You are using the same topologies as the previous step, but using an addressing scheme using random addresses within the selected range.
To run all the variations like in the previous step, you can also use the following Makefile target to run the application. There is no need to rebuild the xclbins again.
make all_hbm_rnd_run
The above target will generate the output file <Project>/makefile/Run_RandomAddress.perf
file with the following data.
Addr Pattern Total Size(MB) Transaction Size(B) Throughput Achieved(GB/s)
Random 256 (M0->PC0) 64 4.75379
Random 256 (M0->PC0) 128 9.59893
Random 256 (M0->PC0) 256 12.6164
Random 256 (M0->PC0) 512 13.1338
Random 256 (M0->PC0) 1024 13.155
Random 512 (M0->PC0_1) 64 0.760776
Random 512 (M0->PC0_1) 128 1.49869
Random 512 (M0->PC0_1) 256 2.71119
Random 512 (M0->PC0_1) 512 4.4994
Random 512 (M0->PC0_1) 1024 6.54655
Random 1024 (M0->PC0_3) 64 0.553107
Random 1024 (M0->PC0_3) 128 1.07469
Random 1024 (M0->PC0_3) 256 1.99473
Random 1024 (M0->PC0_3) 512 3.49935
Random 1024 (M0->PC0_3) 1024 5.5307
The top five rows show the point to point accesses, ie 256 MB accesses, with a Transaction size variation. The bandwidth drops compared to the top five rows in the previous step when the address pattern was sequential. You can still experience decent bandwidth for larger transaction sizes, though.

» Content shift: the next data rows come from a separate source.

(* ===== verification/EndToEnd.v ===== *)
(** * Two servers in conversation

    The outbound relay client (Outbound.v) talking to the inbound listener of another
    server (Listen.v): the client's writes are the bytes the listener reads and the
    listener's replies are what the client reads.  The two halves are the translated
    code; what is proved here is about their composition, from the client's greeting to
    the mailbox of the receiver and back to the client's report. *)
From S2P Require Import Prelude RustStr Net Message Smtp Transport Store Auth Submission Throttle Greylist Received Dmarc Dns Tls Server Serve Access Listen Worker Outbound.

(** ** The listener on a sequence of lines *)

(** A line on the wire: it ends in its only line feed and fits the reader's buffer. *)
Definition wire_line (l : bytes) : Prop := (∃ a, l = a ++ [LF] ∧ LF ∉ a) ∧ len l ≤ MAX_LINE_LENGTH.

Lemma position_lf a b : LF ∉ a → position LF (a ++ LF :: b) = Some (length a).
Proof.
  induction a as [|x a IH]; intros Ha; simpl; [done|].
  destruct (Z.eqb_spec x LF) as [->|]; [set_solver|]. rewrite IH by set_solver. done.
Qed.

The bandwidth drops compared to the top five rows from 13 GB/s using the sequential accesses at the previous step. You can still experience better bandwidth for larger transaction sizes than 64 bytes though, this is simply explained because when accessing 128 bytes or more, then, only the first access is random the next accesses in the transaction are sequential, so the memory is better utilized, efficiency-wise.
When the master is addressing two or four PCs to access a larger range, the bandwidth will drop significantly. So it is important to observe that a single M_AXI
connected to one PC will provide better bandwidth than connected to multiple PCs.
Use the specific example of Row 13; the transaction size is 256 bytes and using a 1 GB of randomly accessed data — i.e., utilizing PC0-3. You can see the performance is ~2 GB/s. If this was a real design need, it would be advantageous to change the microarchitecture of said design to use four M_AXI
to access four individual PC in an exclusive manner. This means that the kernel code would have to check the index/address it wished to access and then exclusively use one of the pointer arguments (translating to one of the four M_AXI
) to make this memory access. As you might have already understood the access range is now 256 MB per pointer/M_AXI
, which basically means that you fall back to a use case where you have one master accessing one PC, and this is exactly the situation in Row 3. As a result, this would provide 12+ GB/s of bandwidth using four interfaces but with only one utilized at a time. You could try to further improve the situation by making two parallel accesses using those four M_AXI
, but this means that the part of the design providing the indexes/addresses need to provide two in parallel, which might be a challenge too.